(** * A channel-based coroutine engine (package [coroutine])

    The Go package emulates coroutines with one goroutine per coroutine body
    and two single-slot channels.  The development models

    - the data of [coroutine.go]: [Status], the [Coroutine] struct and its two
      buffered channels;
    - the closures that [Resume] and [Yield] hand to [safe.Do], one Go
      statement per step, so that goroutines interleave between statements;
    - [Create] and [Start], the goroutine that [Create] spawns, and a
      controller goroutine issuing resumes;
    - a scheduler-indexed step function over the whole system;
    - the same system with a body that may also wait with a deadline
      ([YieldWithTimeout]), in [Timed];
    - the package-level calls of the registry variant, in [Calls].

    Sequential consistency is assumed for the [status] field. *)

From stdpp Require Import base decidable option list strings numbers gmap pretty.
From Stdlib Require Import Lia.

Set Default Proof Using "Type".
Open Scope string_scope.
Open Scope list_scope.

(** ** Values, errors and panics *)

(** Elements of a [[]any].  The engine never inspects them. *)
Inductive any : Type :=
| ANil                      (* the nil interface value *)
| AStr (s : string)
| AInt (n : Z).

#[global] Instance any_eq_dec : EqDecision any.
Proof. solve_decision. Defined.

(** A [[]any].  A nil slice and an empty slice are both [[]]: the engine
    only ranges over and forwards slices. *)
Definition slice : Type := list any.

(** What a goroutine can panic with. *)
Inductive panic_value : Type :=
| PSendOnClosedChannel      (* runtime: send on closed channel *)
| PCloseOfClosedChannel     (* runtime: close of closed channel *)
| PUser (v : any).          (* panic(v) in user code *)

#[global] Instance panic_value_eq_dec : EqDecision panic_value.
Proof. solve_decision. Defined.

Inductive error : Type :=
| ErrCoroutineIsClosed      (* errors.New("coroutine is closed") *)
| ErrInvalidFunction        (* errors.New("invalid function") *)
| ErrDeadlineExceeded       (* the error of an expired deadline *)
| ErrRecovered (p : panic_value)  (* a recovered panic turned into an error *)
| ErrApp (msg : string).    (* an error made by user code *)

#[global] Instance error_eq_dec : EqDecision error.
Proof. solve_decision. Defined.

(** ** Status *)

Inductive Status : Type := CREATED | RUNNING | SUSPENDED | CLOSED.

#[global] Instance Status_eq_dec : EqDecision Status.
Proof. solve_decision. Defined.

(** [Status] is an [int] counted by [iota]. *)
Definition Status_code (s : Status) : Z :=
  match s with CREATED => 0 | RUNNING => 1 | SUSPENDED => 2 | CLOSED => 3 end.

Definition Status_String (s : Status) : string :=
  match s with
  | CREATED => "Created"
  | SUSPENDED => "Suspended"
  | RUNNING => "Running"
  | CLOSED => "Closed"
  end.

(** ** Channels: [make(chan []any, 1)] *)

Record chan : Type := Chan {
  buf : list slice;         (* queued messages, oldest first *)
  closed : bool
}.

#[global] Instance chan_eq_dec : EqDecision chan.
Proof. solve_decision. Defined.

Definition chan_cap : nat := 1.

Definition make_chan : chan := Chan [] false.

Inductive send_result : Type :=
| SendBlocks
| SendOk (ch : chan)
| SendPanics.

(** [ch <- v]: panics on a closed channel, blocks while the buffer is full. *)
Definition chan_send (ch : chan) (v : slice) : send_result :=
  if closed ch then SendPanics
  else if decide (length (buf ch) < chan_cap) then SendOk (Chan (buf ch ++ [v]) false)
  else SendBlocks.

(** [<-ch]: a queued message first; the zero value (a nil slice) once the
    channel is closed and drained; blocks otherwise. *)
Definition chan_recv (ch : chan) : option (slice * chan) :=
  match buf ch with
  | v :: rest => Some (v, Chan rest (closed ch))
  | [] => if closed ch then Some ([], ch) else None
  end.

(** [close(ch)]: [None] is the panic on closing twice. *)
Definition chan_close (ch : chan) : option chan :=
  if closed ch then None else Some (Chan (buf ch) true).

(** ** The handle *)

(** The struct behind a [*Coroutine].  The [function] field is only read by
    the spawned goroutine and is kept with that goroutine ([BodyTask]). *)
Record Coroutine : Type := MkCoroutine {
  status : Status;
  inputCh : chan;
  outputCh : chan
}.

#[global] Instance Coroutine_eq_dec : EqDecision Coroutine.
Proof. solve_decision. Defined.

Definition set_status (c : Coroutine) (s : Status) : Coroutine :=
  MkCoroutine s (inputCh c) (outputCh c).
Definition set_inputCh (c : Coroutine) (ch : chan) : Coroutine :=
  MkCoroutine (status c) ch (outputCh c).
Definition set_outputCh (c : Coroutine) (ch : chan) : Coroutine :=
  MkCoroutine (status c) (inputCh c) ch.

(** ** Steps of a closure *)

(** What one statement does to the shared handle. *)
Inductive action : Type :=
| AReadStatus (s : Status)
| AWriteStatus (s : Status)
| ASendOutput (v : slice)   (* c.outputCh <- v *)
| ARecvOutput (v : slice)   (* v = <-c.outputCh *)
| ASendInput (v : slice)    (* c.inputCh <- v *)
| ARecvInput (v : slice)    (* v = <-c.inputCh *)
| AFault.                   (* the statement panicked *)

#[global] Instance action_eq_dec : EqDecision action.
Proof. solve_decision. Defined.

Definition is_chan_action (a : action) : bool :=
  match a with
  | ASendOutput _ | ARecvOutput _ | ASendInput _ | ARecvInput _ => true
  | _ => false
  end.

(** The outcome of running the next statement of a closure whose local
    variables and program point are an [F]. *)
Inductive outcome (F : Type) : Type :=
| Blocked
| Goes (a : action) (c : Coroutine) (f : F)
| Returns (a : action) (c : Coroutine) (f : F) (err : option error)
| Panics (a : action) (c : Coroutine) (f : F) (v : panic_value).
Arguments Blocked {F}.
Arguments Goes {F} a c f.
Arguments Returns {F} a c f err.
Arguments Panics {F} a c f v.

(** Modelled from the spec: [safe.Do] lives in github.com/cloudlibraries/safe,
    which is not part of this repository.  It is "the panic/error-normalization
    boundary that executes a function and converts an abnormal runtime failure
    into an ordinary error value": a panic of the closure becomes the error
    result, everything else passes through. *)
Definition safe_Do {F : Type} (o : outcome F) : outcome F :=
  match o with
  | Panics a c f v => Returns a c f (Some (ErrRecovered v))
  | _ => o
  end.

(** *** Resume *)

Inductive ResumePC : Type := RSwitch | RRecv | RSend.

#[global] Instance ResumePC_eq_dec : EqDecision ResumePC.
Proof. solve_decision. Defined.

(** The variables of a [Resume] call: the argument [input], the named result
    [output] and the next statement of the closure. *)
Record ResumeFrame : Type := MkResumeFrame {
  r_input : slice;
  r_output : slice;
  r_pc : ResumePC
}.

#[global] Instance ResumeFrame_eq_dec : EqDecision ResumeFrame.
Proof. solve_decision. Defined.

Definition Resume_entry (input : slice) : ResumeFrame := MkResumeFrame input [] RSwitch.

(** The closure of [Resume], [ResumeWithContext] and [ResumeWithTimeout]:
<<
    switch c.status {
    case CLOSED:
        return ErrCoroutineIsClosed
    default:
        output = <-c.outputCh
        c.inputCh <- input
    }
    return nil
>> *)
Definition Resume_closure (c : Coroutine) (f : ResumeFrame) : outcome ResumeFrame :=
  match r_pc f with
  | RSwitch =>
      match status c with
      | CLOSED => Returns (AReadStatus CLOSED) c f (Some ErrCoroutineIsClosed)
      | st => Goes (AReadStatus st) c (MkResumeFrame (r_input f) (r_output f) RRecv)
      end
  | RRecv =>
      match chan_recv (outputCh c) with
      | None => Blocked
      | Some (v, ch) =>
          Goes (ARecvOutput v) (set_outputCh c ch) (MkResumeFrame (r_input f) v RSend)
      end
  | RSend =>
      match chan_send (inputCh c) (r_input f) with
      | SendBlocks => Blocked
      | SendOk ch => Returns (ASendInput (r_input f)) (set_inputCh c ch) f None
      | SendPanics => Panics AFault c f PSendOnClosedChannel
      end
  end.

(** [err = safe.Do(closure)]. *)
Definition Resume_step (c : Coroutine) (f : ResumeFrame) : outcome ResumeFrame :=
  safe_Do (Resume_closure c f).

(** *** Yield *)

Inductive YieldPC : Type := YSwitch | YSetSuspended | YSend | YRecv | YSetRunning.

#[global] Instance YieldPC_eq_dec : EqDecision YieldPC.
Proof. solve_decision. Defined.

(** The variables of a [Yield] call: the argument [output], the named result
    [input] and the next statement of the closure. *)
Record YieldFrame : Type := MkYieldFrame {
  y_output : slice;
  y_input : slice;
  y_pc : YieldPC
}.

#[global] Instance YieldFrame_eq_dec : EqDecision YieldFrame.
Proof. solve_decision. Defined.

Definition Yield_entry (output : slice) : YieldFrame := MkYieldFrame output [] YSwitch.

Definition y_at (f : YieldFrame) (pc : YieldPC) : YieldFrame :=
  MkYieldFrame (y_output f) (y_input f) pc.

(** The closure of [Yield], [YieldWithContext] and [YieldWithTimeout]:
<<
    switch c.status {
    case CLOSED:
        return ErrCoroutineIsClosed
    case CREATED:
        c.outputCh <- output
        input = <-c.inputCh
        c.status = RUNNING
    default:
        c.status = SUSPENDED
        c.outputCh <- output
        input = <-c.inputCh
        c.status = RUNNING
    }
    return nil
>>
    The three statements that end the [CREATED] case and the [default] case
    are the same and share their program points. *)
Definition Yield_closure (c : Coroutine) (f : YieldFrame) : outcome YieldFrame :=
  match y_pc f with
  | YSwitch =>
      match status c with
      | CLOSED => Returns (AReadStatus CLOSED) c f (Some ErrCoroutineIsClosed)
      | CREATED => Goes (AReadStatus CREATED) c (y_at f YSend)
      | st => Goes (AReadStatus st) c (y_at f YSetSuspended)
      end
  | YSetSuspended =>
      Goes (AWriteStatus SUSPENDED) (set_status c SUSPENDED) (y_at f YSend)
  | YSend =>
      match chan_send (outputCh c) (y_output f) with
      | SendBlocks => Blocked
      | SendOk ch => Goes (ASendOutput (y_output f)) (set_outputCh c ch) (y_at f YRecv)
      | SendPanics => Panics AFault c f PSendOnClosedChannel
      end
  | YRecv =>
      match chan_recv (inputCh c) with
      | None => Blocked
      | Some (v, ch) =>
          Goes (ARecvInput v) (set_inputCh c ch) (MkYieldFrame (y_output f) v YSetRunning)
      end
  | YSetRunning =>
      Returns (AWriteStatus RUNNING) (set_status c RUNNING) f None
  end.

Definition Yield_step (c : Coroutine) (f : YieldFrame) : outcome YieldFrame :=
  safe_Do (Yield_closure c f).

(** ** Entry points *)

(** User code as seen by the engine: it returns, panics, or calls
    [co.Yield(output...)] and goes on with what [Yield] returned. *)
Inductive Body (R : Type) : Type :=
| BReturn (r : R)
| BPanic (v : panic_value)
| BYield (output : slice) (k : slice -> option error -> Body R).
Arguments BReturn {R} r.
Arguments BPanic {R} v.
Arguments BYield {R} output k.

(** Run [b] and return [r] instead of its result. *)
Fixpoint Body_returning {R R' : Type} (r : R') (b : Body R) : Body R' :=
  match b with
  | BReturn _ => BReturn r
  | BPanic v => BPanic v
  | BYield output k => BYield output (fun input err => Body_returning r (k input err))
  end.

(** Parameter types that occur in the signatures below. *)
Inductive ptype : Type := PCoroutine | PVariadicAny | PInt | PString.

#[global] Instance ptype_eq_dec : EqDecision ptype.
Proof. solve_decision. Defined.

(** Dynamic types of the values handed to [Create]. *)
Inductive gotype : Type :=
| TFunc (params : list ptype) (returns_error : bool)
| TInt
| TString
| TNil.

#[global] Instance gotype_eq_dec : EqDecision gotype.
Proof. solve_decision. Defined.

(** The [v any] handed to [Create] and [Start]. *)
Inductive value : Type :=
| VFunc_Co_Args_Err (f : slice -> Body (option error)) (* func(c *Coroutine, ...any) error *)
| VFunc_Co_Args (f : slice -> Body unit)               (* func(c *Coroutine, ...any) *)
| VFunc_Co_Err (f : Body (option error))               (* func(c *Coroutine) error *)
| VFunc_Co (f : Body unit)                             (* func(c *Coroutine) *)
| VFunc_Err (f : Body (option error))                  (* func() error *)
| VFunc (f : Body unit)                                (* func() *)
| VFunc_Int_String                                     (* some func(int, string) *)
| VFunc_String_Err                                     (* some func(string) error *)
| VInt (n : Z)
| VString (s : string)
| VNil.

Definition type_of (v : value) : gotype :=
  match v with
  | VFunc_Co_Args_Err _ => TFunc [PCoroutine; PVariadicAny] true
  | VFunc_Co_Args _ => TFunc [PCoroutine; PVariadicAny] false
  | VFunc_Co_Err _ => TFunc [PCoroutine] true
  | VFunc_Co _ => TFunc [PCoroutine] false
  | VFunc_Err _ => TFunc [] true
  | VFunc _ => TFunc [] false
  | VFunc_Int_String => TFunc [PInt; PString] false
  | VFunc_String_Err => TFunc [PString] true
  | VInt _ => TInt
  | VString _ => TString
  | VNil => TNil
  end.

(** The six shapes of the interface: [(Handle, ...args) error],
    [(Handle, ...args)], [(Handle) error], [(Handle)], [() error], [()]. *)
Definition supported_shapes : list gotype :=
  [ TFunc [PCoroutine; PVariadicAny] true;
    TFunc [PCoroutine; PVariadicAny] false;
    TFunc [PCoroutine] true;
    TFunc [PCoroutine] false;
    TFunc [] true;
    TFunc [] false ].
(** With every pixel of the cell readable, [__init__] is the construction
    from the ink that was read. *)
Lemma PIL_Char_init_reads im_pixels ink rx ry sx sy :
  0 <= sx -> reads im_pixels (rx, ry, sx, sy) ink ->
  PIL.Char_init im_pixels (rx, ry, sx, sy) = Char_init ink (rx, ry, sx, sy).
Proof.
  intros Hsx Hr. unfold PIL.Char_init, Char_init. cbv zeta.
  rewrite (PIL_scan_box_reads im_pixels ink (Char_attrs (rx, ry, sx, sy)))
    by (intros px py Hc; apply Hr; exact Hc).
  cbn [bind].
  destruct (scan_box_cases ink (rx, ry, sx, sy)) as [[Hno E]|[Hbox Hself]].
  - rewrite E. cbn [Char_attrs x_max x_min].
    replace (rx <=? rx + sx) with true by lia. reflexivity.
  - set (s1 := scan_box ink (Char_attrs (rx, ry, sx, sy))) in *.
    pose proof (tight_box_bounds _ _ _ _ _ _ _ _ _ Hbox) as Hb.
    assert (Hy1 : im_rect_y s1 = ry /\ im_rect_y_max s1 = ry + sy)
      by (rewrite Hself; split; reflexivity).
    destruct Hy1 as [Hy1 Hy2].
    replace (x_max s1 <=? x_min s1) with false by lia.
    rewrite (PIL_scan_first_reads im_pixels ink s1)
      by (intros py Hpy; apply Hr; cbn; lia).
    cbn [bind].
    set (s2 := scan_first ink s1).
    assert (H2 : x_min s2 = x_min s1 /\ x_max s2 = x_max s1 /\
                 y_min s2 = y_min s1 /\ y_max s2 = y_max s1 /\
                 im_rect_y s2 = ry /\ im_rect_y_max s2 = ry + sy).
    { unfold s2. rewrite scan_first_closed.
      cbn [set_first x_min x_max y_min y_max im_rect_y im_rect_y_max]. tauto. }
    destruct H2 as (A1 & A2 & A3 & A4 & A5 & A6).
    rewrite (PIL_scan_last_reads im_pixels ink s2)
      by (intros py Hpy; apply Hr; cbn; lia).
    cbn [bind].
    set (s3 := scan_last ink s2).
    assert (H3 : x_min s3 = x_min s1 /\ x_max s3 = x_max s1 /\
                 y_min s3 = y_min s1 /\ y_max s3 = y_max s1).
    { unfold s3. rewrite scan_last_closed.
      cbn [set_last x_min x_max y_min y_max]. tauto. }
    destruct H3 as (B1 & B2 & B3 & B4).
    destruct (check_size s3); cbn [bind]; [|reflexivity].
    destruct (check_asserts s3); cbn [bind]; [|reflexivity].
    apply PIL_build_rows_reads. intros px py Hx Hy. apply Hr. cbn. lia.
Qed.

Lemma reads_ink_of im_pixels r :
  (forall px py, in_cell r px py -> exists p, im_pixels px py = Ok p) ->
  reads im_pixels r (ink_of im_pixels).
Proof.
  intros H px py Hc. destruct (H px py Hc) as [p Hp]. unfold ink_of.
  now rewrite Hp.
Qed.

(** [__init__] either reads the whole cell, and is then the construction
    from what was read, or raises what reading a pixel of the cell raised. *)
Lemma PIL_Char_init_cases im_pixels rx ry sx sy :
  let r := (rx, ry, sx, sy) in
  0 <= sx ->
  (reads im_pixels r (ink_of im_pixels) /\
   PIL.Char_init im_pixels r = Char_init (ink_of im_pixels) r) \/
  (exists px py e,
     in_cell r px py /\ im_pixels px py = Raise e /\
     PIL.Char_init im_pixels r = Raise e).
Proof.
  intros r Hsx.
  destruct (PIL.scan_box im_pixels (Char_attrs r)) as [s|e] eqn:E.
  - left.
    assert (Hr : reads im_pixels r (ink_of im_pixels)).
    { apply reads_ink_of. intros px py Hc.
      exact (PIL_scan_box_Ok_reads im_pixels (Char_attrs r) s E px py Hc). }
    split; [exact Hr|]. now apply PIL_Char_init_reads.
  - right.
    destruct (PIL_scan_box_Raise_inv im_pixels (Char_attrs r) e E)
      as (px & py & Hc & Hp).
    exists px, py, e. split; [exact Hc|]. split; [exact Hp|].
    unfold PIL.Char_init. cbv zeta. now rewrite E.
Qed.
Lemma endSession_released s :
  Inv s -> (forall rs, sessionPromiseRef (refs s) <> Some (Pending rs)) ->
  all_released (endSession s).
Proof.
  intros HI Hset. destruct (endSession_effect s HI) as (c & Hcl & _ & ->).
  apply (cleaned_released s c); auto. apply HI.
Qed.

Lemma in_order_app rank a b :
  in_order rank a = true -> in_order rank b = true ->
  (forall x y, In x a -> In y b -> (rank x <= rank y)%nat) ->
  in_order rank (a ++ b) = true.
Proof.
  induction a as [|x a IH]; simpl; intros Ha Hb Hab; [exact Hb|].
  apply andb_prop in Ha. destruct Ha as [Hx Ha].
  apply andb_true_intro. split.
  - rewrite forallb_app, Hx. simpl. apply forallb_forall.
    intros y Hy. apply Nat.leb_le. apply Hab; auto.
  - apply IH; auto.
Qed.

Lemma in_order_same rank (l : list Release) k :
  (forall x, In x l -> rank x = k) -> in_order rank l = true.
Proof.
  induction l as [|x l IH]; simpl; intros H; [reflexivity|].
  apply andb_true_intro. split; [|apply IH; auto].
  apply forallb_forall. intros y Hy. apply Nat.leb_le.
  rewrite (H x), (H y); auto.
Qed.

++++++++++++++++++++

> [What the task requires]:
What is needed is an exact copy of the lines above, from the one containing "statement panicked *)" through the one containing "variables and program", with nothing added.

> [Task response]:
| AFault.                   (* the statement panicked *)

#[global] Instance action_eq_dec : EqDecision action.
Proof. solve_decision. Defined.

Definition is_chan_action (a : action) : bool :=
  match a with
  | ASendOutput _ | ARecvOutput _ | ASendInput _ | ARecvInput _ => true
  | _ => false
  end.

(** The outcome of running the next statement of a closure whose local
    variables and program point are an [F]. *)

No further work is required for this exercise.